On June 24, 2020, descendants of Simeon and Katharine Prior, Chapters of Sons and Daughters of the American Revolution, and color guard of Cuyahoga Falls Police and Fire Fighters, gathered to dedicate a new headstone for Simeon and his wife Katharine. Kenneth Clarke and Emery Prior, both direct descendants of Simeon, collaborated to replace the weatherworn and mostly indecipherable marble headstone of Northampton Ohio's founders with a new headstone carved out of granite from Barre, Vermont. The front of the new headstone copies the text of the old headstone and on the back are the names of Simeon's children and a short history of the family.
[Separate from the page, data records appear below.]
Lemma becomeLeader_alone r : raft_inv r -> r_state r = StateCandidate -> (exists pr, r_prs r = {[r_id r := pr]}) ->
  (conf_changes (uncommitted r) <= 1)%nat -> last_of r + 1 < MaxUint64 ->
  exists r', becomeLeader r = Ok r' /\ leads_alone r' /\ r_Term r' = r_Term r /\
    log_abs (r_raftLog r') = a_append (log_abs (r_raftLog r)) (stamp (r_Term r) (last_of r) [Entry0]).
Proof.
  intros Hr Hs (pr & Hp) Hconf Hmax. pose proof (ri_log r Hr) as [Hinv _]. unfold becomeLeader. rewrite Hs. cbn [bool_decide].
  rewrite bool_decide_false by done. pose proof (reset_eq (r <| r_step := f_stepLeader |>) (r_Term r)) as Hreset. cbv zeta in Hreset. specialize (Hreset Hinv).
  pose proof (becomeLeader_inv r _ Hr Hs Hreset) as Hr1. gorun Hreset. set (r1 := leading _ _) in Hr1.
  pose proof (entries_uncommitted r1 Hr1) as Hents. gorun Hents. change (uncommitted r1) with (uncommitted r).
  destruct (scan_conf_ok (uncommitted r) false) as [pending Hpending]; [lia|]. gorun Hpending.
  destruct (appendEntry_alone (r1 <| r_pendingConf := pending |>) [Entry0]) as (r' & Hrun & Hr' & Hs' & _ & Ht & Hm & Habs & Hlast & Hc);
    [by apply inv_pendingConf|done| |done|exact Hmax|].
  - exists (Progress_new (last_of r) (last_of r ⊞ 1) (r_maxInflight r)). split; [|done].
    etrans; [|apply (reset_alone (r_id r) pr)]. by rewrite <- Hp.
  - exists r'. split_and!; [exact Hrun|by constructor|exact Ht|exact Habs].
Qed.

Section ticks.
  Context (range : gmap Z Progress -> list Z) (Hrange : forall prs i, i ∈ range prs -> is_Some (prs !! i)).

(** What a node needs to be elected alone. *)
Record can_lead r : Prop := {
  cl_inv : raft_inv r;
  cl_state : r_state r <> StateLeader;
  cl_member : exists pr, r_prs r = {[r_id r := pr]};
  cl_conf : (conf_changes (uncommitted r) <= 1)%nat;
  cl_room : r_Term r < MaxUint64 /\ last_of r + 1 < MaxUint64
}.

Definition elected r r' : Prop := leads_alone r' /\ r_Term r' = r_Term r + 1 /\
  log_abs (r_raftLog r') = a_append (log_abs (r_raftLog r)) (stamp (r_Term r + 1) (last_of r) [Entry0]).

Lemma campaign_alone r : can_lead r -> exists r', campaign range r = Ok r' /\ elected r r'.
Proof.
  intros [Hr Hs (pr & Hp) Hconf [Ht Hmax]]. pose proof (ri_log r Hr) as [Hinv _]. destruct (ri_term r Hr) as [Ht0 _].
  assert (exists r0, becomeCandidate r = Ok r0 /\ r_prs r0 = {[r_id r := Progress_new (last_of r) (last_of r ⊞ 1) (r_maxInflight r)]} /\
    r_votes r0 = ∅ /\ r_raftLog r0 = r_raftLog r /\ r_id r0 = r_id r /\ r_Term r0 = r_Term r + 1) as (r0 & H0' & Hp0 & Hv0 & Hl0 & Hid0 & Ht0').
  { unfold becomeCandidate. rewrite bool_decide_false by done. pose proof (reset_eq (r <| r_step := f_stepCandidate |>) (r_Term r ⊞ 1)) as Hreset. cbv zeta in Hreset. specialize (Hreset Hinv).
    gorun Hreset. eexists. split; [done|]. split_and!; try done.
    - etrans; [|apply (reset_alone (r_id r) pr)]. by rewrite <- Hp.
    - cbn. u64_simp. done. }
  unfold campaign. rewrite H0'. cbn [gobind]. destruct (campaign_abs r r0 Hr Ht H0') as (_ & Hr1 & Hs1 & Hid1 & _).
  assert (snd (poll r0 (r_id r0) true) = 1) as Hg.
  { unfold poll. rewrite Hv0, lookup_empty. cbn [snd]. rewrite insert_empty, map_filter_singleton. case_decide; [|done]. by rewrite map_size_singleton. }
  assert (r_prs (fst (poll r0 (r_id r0) true)) = r_prs r0 /\ r_raftLog (fst (poll r0 (r_id r0) true)) = r_raftLog r0 /\
    r_Term (fst (poll r0 (r_id r0) true)) = r_Term r0) as (Hp1 & Hl1 & Ht1) by done.
  destruct (poll r0 (r_id r0) true) as [r1 gr]. cbn [fst snd] in *. subst gr.
  destruct (quorum_alone r1 (Progress_new (last_of r) (last_of r ⊞ 1) (r_maxInflight r))) as [-> _]; [by rewrite Hp1, Hp0, Hid1|]. cbn [Z.eqb].
  destruct (becomeLeader_alone r1) as (r' & Hrun & Hlead & Ht' & Habs).
  - done.
  - done.
  - rewrite Hp1, Hp0, Hid1. eauto.
  - unfold uncommitted. by rewrite Hl1, Hl0.
  - by rewrite Hl1, Hl0.
  - exists r'. split; [exact Hrun|]. split; [done|]. rewrite Ht', Ht1, Ht0', Habs, Hl1, Hl0. split; [done|]. by rewrite Ht1, Ht0'.
Qed.
Lemma can_lead_elapsed r e : can_lead r -> can_lead (r <| r_electionElapsed := e |>).
Proof. intros [Hr Hs Hp Hc Hm]. constructor; try done. destruct Hr. by constructor. Qed.

(** One tick: the node is elected, or waits on. *)
Lemma tick_alone r draw : can_lead r -> 0 < r_electionTimeout r -> 0 <= r_electionElapsed r -> 0 <= draw ->
  (exists r', tick range r draw = Ok r' /\ elected r r') \/
  (tick range r draw = Ok (r <| r_electionElapsed := r_electionElapsed r + 1 |>) /\ r_electionElapsed r + 1 < 2 * r_electionTimeout r).
Proof.
  intros Hcl Hto Hel Hd. pose proof (cl_state _ Hcl) as Hs. unfold tick. rewrite (ri_tick r (cl_inv _ Hcl)).
  assert (tick_of (r_state r) = f_tickElection) as -> by (by destruct (r_state r)). unfold tickElection.
  assert (promotable r = true) as ->.
  { apply bool_decide_true. destruct (cl_member _ Hcl) as [pr ->]. by rewrite lookup_singleton_eq. }
  cbn [negb]. assert (0 <= Z.rem draw (r_electionTimeout r) < r_electionTimeout r) as Hrem by (by apply Z.rem_bound_pos).
  assert (isElectionTimeout (r <| r_electionElapsed := r_electionElapsed r + 1 |>) draw =
    Ok (r_electionElapsed r + 1 - r_electionTimeout r >? Z.rem draw (r_electionTimeout r))) as Htime.
  { unfold isElectionTimeout. cbn. zif; [|zif; [lia|done]]. f_equal. symmetry. rewrite Z.gtb_ltb. apply Z.ltb_ge. lia. }
  gorun Htime. zif.
  - left. unfold Step. rewrite bool_decide_true, bool_decide_false by done. cbn [negb].
    destruct (campaign_alone _ (can_lead_elapsed r 0 Hcl)) as (r' & Hrun & He). exists r'. split; [exact Hrun|exact He].
  - right. split; [done|lia].
Qed.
The new text on the back of the stone reads as such: in 1802 Simeon and Katharine (Wight) Prior from Northampton, Massachusetts, with their children below, were the first settlers of Northampton Township, now Cuyahoga Falls, Ohio. Sarah, 1781–1847; William, 1783–1872; David, 1784–1866; Elisha, 1786– 1867; John 1788–1790; Mary, 1789–1880; Judith, 1791–1862; Gurden, 179 3–1885; Lydia, 1795–1842; Jerusha, 1797–1846; Charles, 1799–1879; Elizabeth, 1801–1874; Abigail, 1803–1807; Joseph, 1805–1806; Erastus, 1809–1866. Rededicated by the Family in 2020. The old headstone artifact is now part of the Cuyahoga Falls Historical Society collection.

In September of 2020, Kenneth Clarke published the book "Wolves and Flax: The Prior Family in the Cuyahoga Wilderness," based on the Prior Family Archive and other historical texts. The book received reviews in the Cleveland Plain Dealer, the Akron Beacon Journal and other print and online news sources.